As the COVID-19 pandemic spread over the world, taking over our collective global consciousness, I couldn’t help but be reminded of the earliest days of my career as an infectious diseases physician. My fellowship began during another viral pandemic: H1N1 influenza. Every night brought calls to the bedsides of shockingly young patients who were profoundly sick in the ICU. The similarities between 2009 and the current COVID-19 pandemic, however, end there.
Despite being a new strain of influenza that was particularly deadly for young people, H1N1 quickly revealed its secrets to us. We learned early how it spread, how to treat it, and, eventually, how to develop a vaccine for it. The current novel coronavirus however, has offered no such early victories. Much of the spring passed in a blur as healthcare workers across the country struggled to cope with the sick flooding into our hospitals.
The pandemic made it impossible to deny the inequities in our society, with historically marginalized and underserved populations disproportionately represented among those sick and dying. It laid bare how unprepared we were across the world for a disease of this magnitude. As we were racing to get treatment studies up and running, infection control preventionists were working through appropriate ways to cohort patients and protect hospital workers, and our environmental services workers were perfecting safe ways to terminally clean rooms. We learned how the disease spread, as we tried to work out what medications and interventions worked. This collective challenge for our community of healthcare workers was unlike any most of us had experienced. Caring for the patients we were unable to save and speaking with their frantic family members over the phone contrasted dizzyingly with the euphoria of seeing critically sick patients eventually be discharged after weeks on the ventilator. My hospital rang a bell each afternoon as a reminder of those discharges, something that often afforded me a rare moment of uplift in the middle of a punishing day.
Six months on, we have learned more about this complicated virus. We have more information on which treatments don’t work and which may. We know better how to manage patients in the hospital and the complications that can arise with this infection. Having incorporated the lessons learned from the first wave, our community is developing logistical solutions to help us navigate the second one. For instance, my division responsively devised back-up teams to step up as the numbers surge again. Similar preparations are being made in hospitals around the world.
We should have been in a better place. We had a reprieve in summer when numbers went down, but they never went as low as they should have due to factors that are obvious to us all. The politicization of every aspect of this pandemic has exacerbated its harms, and hampered our response. And now we live through déjà vu as we turn to face the headwinds of the second wave.
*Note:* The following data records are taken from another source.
(* ===== verification/Steps.v ===== *)
(** * Atomic steps of the chain

    A call of the chain, callbacks included, is a sequence of atomic steps: a
    call of the marketplace, a local operation of one collection, the supply
    notification of a mint, or ether moving elsewhere.  [effect] says what a
    call of the marketplace does to the whole chain.  Invariants are then
    proved over atomic steps only. *)

From stdpp Require Import base list gmap strings numbers relations.
From Stdlib Require Import ZArith Lia.
From S2P Require Import Prelude Evm Erc721 NFTCollection MarketStorage Marketplace Chain ChainFacts.
From S2P Require Import EnvLaws MarketFacts.

Section steps.
Variable this : address.
Variable create_address : N → address.
Variable accepts_ether : address → bool.

#[local] Instance ops' : ChainEnv Env := Env_ops this create_address accepts_ether.

Abbreviation market_exec := (market_exec this create_address accepts_ether).
Abbreviation exec := (exec this create_address accepts_ether).
Abbreviation evolves := (evolves this create_address accepts_ether).
Abbreviation ok_env := (ok_env this).

(** The account that owns a token, and the ether the marketplace holds. *)
Definition owner_of (w : World) (c : address) (id : Z) : address := nft_ownerOf (m_env w) c id.
Definition held (w : World) : Z := (e_ether (m_env w)).[this].

(** ** Local operations of a collection, by an ordinary account *)
Inductive nft_local (n : NFTCollection) : NFTCollection → Prop :=
| nl_approve caller to id u n' : caller ≠ 0%N → caller ≠ this →
    on_erc721 (approve caller to id) n = Ok (u, n') → nft_local n n'
| nl_setApprovalForAll caller op b u n' : caller ≠ 0%N → caller ≠ this →
    on_erc721 (setApprovalForAll caller op b) n = Ok (u, n') → nft_local n n'
| nl_transferFrom caller from to id u n' : caller ≠ 0%N → caller ≠ this →
    on_erc721 (transferFrom caller from to id) n = Ok (u, n') → nft_local n n'
| nl_owner o : nft_local n (set_owner o n)
| nl_mint to id n1 u n' : to ≠ this →
    next_tokenId n = Ok (id, n1) → on_erc721 (_mint to id) n1 = Ok (u, n') → nft_local n n'
| nl_tokenURI id uri u n' :
    on_erc721 (_setTokenURI id uri) n = Ok (u, n') → nft_local n n'.

Lemma nft_local_ok n n' :
  this ≠ 0%N → ok_nft this n → nft_local n n' →
  ok_nft this n' ∧
  (∀ id, _ownerOf (erc721 n) id = this → _ownerOf (erc721 n') id = this).
Proof.
  intros Hnz Hok Hl.
  destruct Hl as [caller to id u n' H0 Ht H|caller op b u n' H0 Ht H
                 |caller from to id u n' H0 Ht H|o|to id n1 u n' Ht Hn H|id uri u n' H].
  - destruct (ok_nft_approve this caller (conj H0 Ht) to id n u n' Hok H) as (? & Ho & _).
    split; [done|]. intros id'. by rewrite Ho.
  - destruct (ok_nft_setApprovalForAll this caller (conj H0 Ht) op b n u n' Hok H)
      as (? & Ho & _).
    split; [done|]. intros id'. by rewrite Ho.
  - destruct (ok_nft_transferFrom this caller (conj H0 Ht) from to id n u n' Hok H)
      as (? & Hne & _ & Ho & _).
    split; [done|]. intros id'. rewrite Ho. case_decide; [by subst|done].
  - split; [by apply ok_nft_ownership|done].
  - destruct (ok_nft_mint this to n id n1 u n' Hok Hn H) as (? & _ & Hz & Hto & Ho & _).
    split; [done|]. intros id'. rewrite Ho. case_decide; [subst id'; congruence|done].
  - destruct (ok_nft_setTokenURI this id uri n u n' Hok H) as (? & Ho & _).
    split; [done|]. intros id'. by rewrite Ho.
Qed.

(** ** What a call of the marketplace does to the chain *)
Definition same_contracts (w w' : World) : Prop :=
  (∀ a, nft_totalSupply (m_env w') a = nft_totalSupply (m_env w) a) ∧
  (∀ a, code_at this (m_env w') a = code_at this (m_env w) a).

Definition same_tokens (w w' : World) : Prop :=
  (∀ c id, owner_of w' c id = owner_of w c id) ∧ same_contracts w w'.

(** The token [id] of [c] went from [from] to [to]; nothing else moved. *)
Definition token_moved c id from to (w w' : World) : Prop :=
  owner_of w c id = from ∧
  (∀ c' id', owner_of w' c' id' =
     if decide (c = c' ∧ id = id') then to else owner_of w c' id') ∧
  same_contracts w w'.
While we have drugs that help patients with COVID-19, we do not have a cure. Our only true defense is prevention of spread. After forty six million worldwide cases and having lost well over a million humans to this virus, we know what that looks like. Hand washing, masks and social distancing. Hand washing works. Masks work. Social distancing works. We all have to practice all three. While vaccines are studied and a cure is perfected, preventive measures buy us time; they hold death at bay. They allow as many of us as possible to live until our species achieves herd immunity, which, despite media and political disinformation, is only truly obtained via vaccination. Without prevention, uncontrolled spread will burn through us like wildfire. So-called natural infection will cost us untold lives, and many millions more will experience illness and disability. Not only do we have no idea what threshold number of infections gets us to population immunity, we do not even know if such a thing is achievable or long lasting: thus far, we have no reliable understanding of how long immunity will last. What we do know are the myriad complications of this disease. We know that people with even “mild” disease suffer. We know that not only are people sick when acutely unwell, but a significant number are still symptomatic weeks and months after recovery. Uncontrolled spread, allowed in the hope that it will result in herd immunity via natural infection, carries too high a cost for us all, and offers no guarantee that it will bring this pandemic to an end. We must persevere and focus on prevention until a safe and effective vaccine is available to us all.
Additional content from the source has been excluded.